Lemma unvisited_visit visited rid : rid ∉ visited ->
  length (unvisited visited) = (length (primary_links t0 rid) + length (unvisited ({[rid]} ∪ visited)))%nat.
Proof using.
  clear Hpos Hread. intros Hr. unfold unvisited, primary_links. induction (plink t0) as [|l ls IH]; [done|]. cbn [List.filter].
  destruct (lk_isprim l); cbn [andb]; rewrite ?andb_false_r; [|done]. rewrite andb_true_r.
  destruct (Z.eqb_spec (lk_pid l) rid) as [->|Hne].
  - rewrite (bool_decide_eq_false_2 (rid ∈ visited)), (bool_decide_eq_true_2 (rid ∈ {[rid]} ∪ visited)) by set_solver.
    cbn [negb length]. lia.
  - rewrite (bool_decide_ext (lk_pid l ∈ {[rid]} ∪ visited) (lk_pid l ∈ visited)) by set_solver.
    destruct (negb _); cbn [length]; lia.
Qed.

Record walk_inv (D visited : gset Z) (pq : list queueItem) (s : state) : Prop := {
  inv_after : after D s;
  inv_reach x : x ∈ D -> reach x;
  inv_queue q : q ∈ pq -> qi_rid q = pid \/ qi_rid q ∈ D;
  inv_start : pid ∈ visited \/ exists q, q ∈ pq /\ qi_rid q = pid;
  inv_done x : x ∈ D -> x ∈ visited \/ exists q, q ∈ pq /\ qi_rid q = x;
  inv_closed l : l ∈ plink t0 -> lk_isprim l = true -> lk_pid l ∈ visited -> doit_column pr t0 (lk_cid l) = true -> lk_cid l ∈ D;
}.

------------------------------------------------

## What this task involves:
Transcribe the records above exactly, beginning at the line that contains "Proof using." and ending with the line that contains "destruct (Z.eqb_spec (lk_pid", both included, and nothing else.

## Answer to the exercise:
Proof using.
  clear Hpos Hread. intros Hr. unfold unvisited, primary_links. induction (plink t0) as [|l ls IH]; [done|]. cbn [List.filter].
  destruct (lk_isprim l); cbn [andb]; rewrite ?andb_false_r; [|done]. rewrite andb_true_r.
  destruct (Z.eqb_spec (lk_pid l) rid) as [->|Hne].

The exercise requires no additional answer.